12月20日 辛さ×1:甘さ×12=1:1 

 今回のタイトルは、批判メール1通で虚弱な精神のサイト運営者は参っていたが、12通の感想メールが来たので元気になった…ということではなく、かつてある人に言われた言葉より。

「モノを書く、意見を言うって事は、同じ内容でも必ず否定的な感想と好意的な感想の両方が出る。
 全員から好意的意見を引き出すのは不可能だと思った方がいい。
 それは大前提として覚えておけ。
 向上心があるなら誰だって否定感想で指摘された部分を直していこうとするが、そういうのも冷静に考えろよ。
 甘みという味覚よりも、塩辛さの方が12倍強く人間は感じる。
 それと同じように否定的な感想はお前の心に12倍の痛みで突き刺さるんだ。
 クレームが1あったとき、同じ個所に好意的な感想が12あるなら、それは短所ではない。お前の個性だ。直すな。
 たった一人の好みに合わせて12の好意的な読み手を喪うのは愚の骨頂だ」


 いい指導だったなーとふと思い出してメモ。…12:1の比率はあんま意味無いな。
 人気商売なら、事実誤認や言葉の用法ミス以外でクレームが来るのって、喜んで然るべきこと。そこまで人の心に何かを届けられるなんてバンバンザイよね。まぁ、プロバガンダでなく、娯楽作品やってる時には逆に強すぎる感情移入は凄い困るんだろうけど…とかいうようなちょい複雑な事象を考えると問題あるけど、とにかく真っ直ぐ前に進ませるにはいい説教だった。
 16日の雑記にあるような事、あれは素直に大喜びするべきよね、ホントなら。
 …余裕ないのね、ワシ。

12月21日 リーディング・ストーリィ 

 いわゆるカセットブック、ドラマCDと呼ばれるものには「音だけアニメ」と「ラジオドラマ」と「小説の朗読」の3つがあると私は勝手に分けている。
 「音だけアニメ」は第3次声優ブームとあかほりさとる、そしてOVAの衰退等といった事象が組み合わさって生まれた、セルがつかない音だけアニメの事である(注:あらゆる意味で偏見である)。
 ラジオドラマの脚本ではなく、アニメ脚本で演じられるので音を聞くだけでは状況がさっぱり分からない筈だが、アニメ脚本というものが市場に溢れる低予算アニメの、画面が無い、動かないといった不具合をその場のノリや声優の説明台詞で誤魔化す方向で進化している為、意外な事にさほどの違和感はなく、購買層のアニメファンには何の問題も無く、市場に受け入れられてしまった。
 如何に日本のアニメーションが貧乏臭く、そのせいで表現が狭められているかが良く分かるメディアである。
 「EVANGELION ADDITION」収録の『終局の続き』など、そのことを皮肉った「音無しアニメ」で、内容自体はつまらないが、形式そのものに自覚的で、それをギャグにしているというのは面白い。
#こういうセンスを業界やスポンサーへのルサンチマンでなく、作品製作へ使ってくれればなぁ…
 「音だけアニメ」は何処までいっても「絵が無いアニメ」「アニメの出来損ない」である為、どうあっても絵が付いたアニメや、音だけ、文章だけで物語る為に特化した「ラジオドラマ」や「朗読」より面白くなりようがないという、中途半端なものである。
 ゲームというメディアにおいて、それが映画の代用品として作られている限りはどんなに予算をかけたゲームでも映画そのものや、逆にゲームの特性を活かして製作された低予算ゲームより評価して貰えないのと似たような物であるな。
 「ラジオドラマ」は「君の名は」「宇宙戦争」「NHK青春アドベンチャー」なんかで有名な形式。

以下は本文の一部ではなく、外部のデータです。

Lemma attachLoop_count (cs : list ForeignKeyConstraint)
  (tables tables' : gmap string TableInfo) :
  forEach attachReverse tables cs = Returned tables' ->
  inboundCount tables' = inboundCount tables + length cs.
Proof.
  revert tables. induction cs as [|c cs IH]; intros tables Hrun.
  - injection Hrun as <-. simpl. lia.
  - destruct (attachReverse tables c) as [tables1| |] eqn:Hstep;
      [|by rewrite (forEach_cons_AssertFailed _ _ _ _ Hstep) in Hrun
       |by rewrite (forEach_cons_NilDereference _ _ _ _ Hstep) in Hrun].
    rewrite (forEach_cons_Returned _ _ _ _ _ Hstep) in Hrun.
    rewrite (IH tables1 Hrun).
    apply attachReverse_Returned in Hstep as (r & rc & target & Hv & Hr & ->).
    pose proof (inboundCount_insert tables r target (appendSources target [rc]) Hr) as H.
    simpl in H. rewrite length_app in H. simpl in *. lia.
Qed.

(** X6: a pass that returns has added one inbound constraint per outbound
    constraint: the inbound lists of the model, taken together, have grown by
    the number of outbound constraints of all tables. *)
Theorem populateReferencedByColumns_count `{R : GoRange}
  (tables tables' : gmap string TableInfo) :
  populateReferencedByColumns tables = Returned tables' ->
  inboundCount tables' = inboundCount tables + length (outbound tables).
Proof.
  rewrite populateReferencedByColumns_worklist. intros Hrun.
  rewrite (attachLoop_count _ _ _ Hrun). by rewrite worklist_outbound.
Qed.

Lemma populateReferencedByColumns_count_witness :
  inboundCount schoolResolved = inboundCount school + length (outbound school).
Proof.
  apply (populateReferencedByColumns_count (R := range_canonical) school schoolResolved).
  apply school_pass.
Defined.

Lemma outbound_no_constraints (tables : gmap string TableInfo) :
  (forall k tableInfo, tables !! k = Some tableInfo -> foreignKeyConstraints tableInfo = ∅) ->
  outbound tables = [].
Proof.
  intros Hnone. unfold outbound.
  assert (Hall : Forall (fun kv : string * TableInfo => foreignKeyConstraints kv.2 = ∅)
                   (map_to_list tables)).
  { apply Forall_forall. intros [k ti] Hin. apply elem_of_map_to_list in Hin.
    simpl. eauto. }
  induction Hall as [|kv l Hkv _ IH]; [done|].
  by rewrite bind_cons, IH, Hkv, map_to_list_empty.
Qed.

Lemma pass_no_constraints `{R : GoRange} (tables : gmap string TableInfo) :
  (forall k tableInfo, tables !! k = Some tableInfo -> foreignKeyConstraints tableInfo = ∅) ->
  populateReferencedByColumns tables = Returned tables.
Proof.
  intros Hnone. rewrite populateReferencedByColumns_worklist.
  assert (Hw : worklist tables = []).
  { apply Permutation_nil_r. by rewrite worklist_outbound, outbound_no_constraints. }
  by rewrite Hw.
Qed.

(** X7: a model in which no table has an outbound constraint, the empty
    model included, comes back from the pass as it went in. *)
Theorem populateReferencedByColumns_no_constraints `{R : GoRange}
  (tables : gmap string TableInfo) :
  (forall k tableInfo, tables !! k = Some tableInfo -> foreignKeyConstraints tableInfo = ∅) ->
  populateReferencedByColumns tables = Returned tables.
Proof. exact (pass_no_constraints tables). Qed.

Lemma builtModel_lookup (k : string) (tableInfo : TableInfo) :
  builtModel !! k = Some tableInfo -> k = "student" /\ tableInfo = builtStudent.
Proof.
  unfold builtModel. intros H.
  apply lookup_insert_Some in H as [[<- <-]|[_ H]]; [done|].
  by rewrite lookup_empty in H.
Qed.

Lemma populateReferencedByColumns_no_constraints_witness :
  populateReferencedByColumns (R := range_canonical) builtModel = Returned builtModel.
Proof.
  apply (populateReferencedByColumns_no_constraints (R := range_canonical) builtModel).
  intros k ti Hk. by apply builtModel_lookup in Hk as [-> ->].
Defined.

(** ** Building one table, in full *)

Section TableBuilderFurther.
Context `{R : GoRange}.
Variable types : gmap string DataType.

Lemma name_getColumnInfo (columnOutput : ColumnOutput) :
  name (getColumnInfo types columnOutput) = fieldName columnOutput.
Proof.
  unfold getColumnInfo.
  by destruct (String.eqb (coKeyType columnOutput) "PRI"),
              (String.eqb (coKeyType columnOutput) "MUL").
Qed.

Lemma scanColumns_inr (table : string) (rows : list (error + ColumnOutput))
  (tableInfo tableInfo' : TableInfo) :
  scanColumns types table rows tableInfo = inr tableInfo' ->
  exists cols,
    rows = inr <$> cols /\
    columns tableInfo' = withColumns types (columns tableInfo) cols /\
    tiTableName tableInfo' = tiTableName tableInfo /\
    referencedTables tableInfo' = referencedTables tableInfo /\
    foreignKeyConstraints tableInfo' = foreignKeyConstraints tableInfo /\
    constraintSources tableInfo' = constraintSources tableInfo.
Proof.
  revert tableInfo. induction rows as [|[err|col] rows IH]; intros ti Hscan.
  - injection Hscan as <-. by exists [].
  - done.
  - simpl in Hscan. apply IH in Hscan as (cols & -> & Hcols & H1 & H2 & H3 & H4).
    by exists (col :: cols).
Qed.

Lemma scanColumns_inl (table : string) (rows : list (error + ColumnOutput))
  (tableInfo : TableInfo) (msg : error) :
  scanColumns types table rows tableInfo = inl msg ->
  exists cols err rest, rows = ((inr <$> cols) ++ inl err :: rest)%list.
Proof.
  revert tableInfo. induction rows as [|[err|col] rows IH]; intros ti Hscan.
  - done.
  - by exists [], err, rows.
  - simpl in Hscan. apply IH in Hscan as (cols & err & rest & ->).
    by exists (col :: cols), err, rest.
Qed.

Lemma withColumns_other (m : gmap string ColumnInfo) (cols : list ColumnOutput)
  (k : string) :
  Forall (fun co => fieldName co <> k) cols -> withColumns types m cols !! k = m !! k.
Proof.
  intros Hcols. revert m. induction Hcols as [|co cols Hco _ IH]; intros m; [done|].
  unfold withColumns in *. simpl. rewrite IH. by rewrite lookup_insert_ne.
Qed.

Lemma withColumns_last (m : gmap string ColumnInfo)
  (before after : list ColumnOutput) (co : ColumnOutput) :
  Forall (fun co' => fieldName co' <> fieldName co) after ->
  withColumns types m (before ++ co :: after)%list !! fieldName co
    = Some (getColumnInfo types co).
Proof.
  intros Hafter. unfold withColumns. rewrite foldl_app. simpl.
  etrans; [exact (withColumns_other _ after (fieldName co) Hafter)|].
  apply lookup_insert_eq.
Qed.

Lemma withColumns_lookup (m : gmap string ColumnInfo) (cols : list ColumnOutput)
  (k : string) (ci : ColumnInfo) :
  withColumns types m cols !! k = Some ci ->
  m !! k = Some ci \/
  exists co, co ∈ cols /\ fieldName co = k /\ ci = getColumnInfo types co.
Proof.
  revert m. induction cols as [|co cols IH]; intros m Hk; [by left|].
  unfold withColumns in *. simpl in Hk. apply IH in Hk as [Hk|(co' & Hin & Hf & Hci)].
  - apply lookup_insert_Some in Hk as [[<- <-]|[_ Hk]]; [|by left].
    right. exists co. split; [left|done].
  - right. exists co'. split; [by right|done].
Qed.

(** The endings of [getTableInfo], by what the source answers. *)
Lemma getTableInfo_cases (table : string) (pool : DB) :
  (getTableInfo types table pool = NilDereference /\
   exists cols row rest,
     QueryColumns pool (columnsQuery table) = inr (inr <$> cols) /\
     QueryKeyUsage pool (foreignKeysQuery table) = inr (inr row :: rest)) \/
  (exists err, getTableInfo types table pool = Returned (None, Some err)) \/
  (exists cols tableInfo,
     QueryColumns pool (columnsQuery table) = inr (inr <$> cols) /\
     QueryKeyUsage pool (foreignKeysQuery table) = inr [] /\
     getTableInfo types table pool = Returned (Some tableInfo, None) /\
     tiTableName tableInfo = table /\
     columns tableInfo = withColumns types ∅ cols /\
     referencedTables tableInfo = ∅ /\
     foreignKeyConstraints tableInfo = ∅ /\
     constraintSources tableInfo = []).
Proof.
  unfold getTableInfo.
  destruct (QueryColumns pool (columnsQuery table)) as [err|rows] eqn:Hq;
    [right; left; eauto|].
  match goal with |- context [scanColumns types table rows ?t] =>
    destruct (scanColumns types table rows t) as [err|ti] eqn:Hscan end;
    [right; left; eauto|].
  apply scanColumns_inr in Hscan as (cols & -> & Hcols & Hname & Href & Hfk & Hsrc).
  simpl in *.
  destruct (QueryKeyUsage pool (foreignKeysQuery table)) as [err|[|[err|row] rest]] eqn:Hk.
  - right; left; eauto.
  - right; right. exists cols, ti. by split_and!.
  - right; left. simpl. eauto.
  - left. simpl. rewrite addKeyUsage_nil. split; [done|]. by exists cols, row, rest.
Qed.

音だけで如何に物語を表現するかという職人芸であり、時に映像のついた作品に優る。
 「朗読」はそのまんまやね。最近だと白倉由実が「リーディング・ストーリィ」と呼んで、ちょっと変わった形式でやっている。一人〜数人の女性声優が小説を掛け合うような形で読んでいき、台詞部分では演技するというかなんというかそんな感じでかなり良い。「飛ぶ教室、その他の短編」「夢から醒めない」等、幾つかCDが出ているので興味がある方は当たって見てくださいな。
 ただ、白倉節は癖があるんで、CFFで連載されていたONE&夢醒め二次創作「ONEから醒めない」なんかで予習した方が吉。あの空気が分かる方にならばおススメ。そうでないと辛いかな。
 …一人称のノベルゲームに声つけるなら、「リーディング・ストーリィ」形式でやったら面白いと思うのよね。台詞だけでなく、主人公の状況描写のモノローグ部分も朗読形式で声優に読ませるの。
 試しにKanonを自分で朗読してみたけど(マテ)、あの文章は朗読にも映える。
 プロローグ、突っかからずに朗読していくと、ちょうどBGMの「夢の跡」が二順して終わるんだよね(それは私だけかもしれないが)。そこからLastregretsっていうのはナカナカナカナカ。演劇系の友人がいる方は、画面を前に一緒にメッセージを朗読していくと面白いですよとか言ってみる。
 …人に見られたら死ぬほど恥ずかしいですが。

○ONEドラマCD
 さて、長々と書いてきたのは、ONEドラマCD感想を書く為の前振りだったり。
 方々で評判良かったので「音無しアニメ」では無いと思ってたんだけど、これ「ラジオドラマ」でも「朗読」でも無かったんだよね。
 一応ゲームのシナリオに沿ったストーリーみたいな物はあるんだけど、人物の紹介、状況の描写って物が無くて、ただ台詞の掛け合いという状況を切り取ったイメージクリップ(?)がラストまで続くといった趣。はっきりいって、ONEを知らない人間が聴いたら分けが分からないこと間違い無し。
 時間軸が分かりづらいんで(過去回想部分には微妙なエコーかけたりとかしてるんだけど)、ことによるとONEを知っている人間が聴いたって訳が分からない代物。
 だけどこれ、そんな事はどうでもいいんだよね。
 ゲームから切り出した個々のエピソードが声で表現されている、ていうそれがちゃんとできてるんで、ONEファンはそれだけで満足してしまうという…。
 いいラジオドラマだね、いい口頭演劇だね、なんて言ってよいのかどうかは正直言って分からない。
 ストーリー自体も好き嫌い別れると思われる(盟約の解釈とか)。
 でも、ゲーム内のシーンが声の演技で聞けるっていう、ただそれだけで全てのONEファンにとって、いいCDになるんだよなぁ…
 ONE知らない人でも理解できる、単体で完成する「音無しアニメ」or「ラジオドラマ」にせず、ゲーム内のシーンの声による演出っていうのに特化したCDを作ったというのは製作側の英断。ランダム再生してるだけで私なんかは幸せになれる。…皆口裕子のだよもん星人がこんなにハマるものだとは予想してなかったよお兄さん。
 かといって、ストーリーが無いシーンクリップのファンディスクって訳でもなく、聞く側で情景やキャラクター描写を勝手に補完していくと、ちゃんとストーリーは理解できる。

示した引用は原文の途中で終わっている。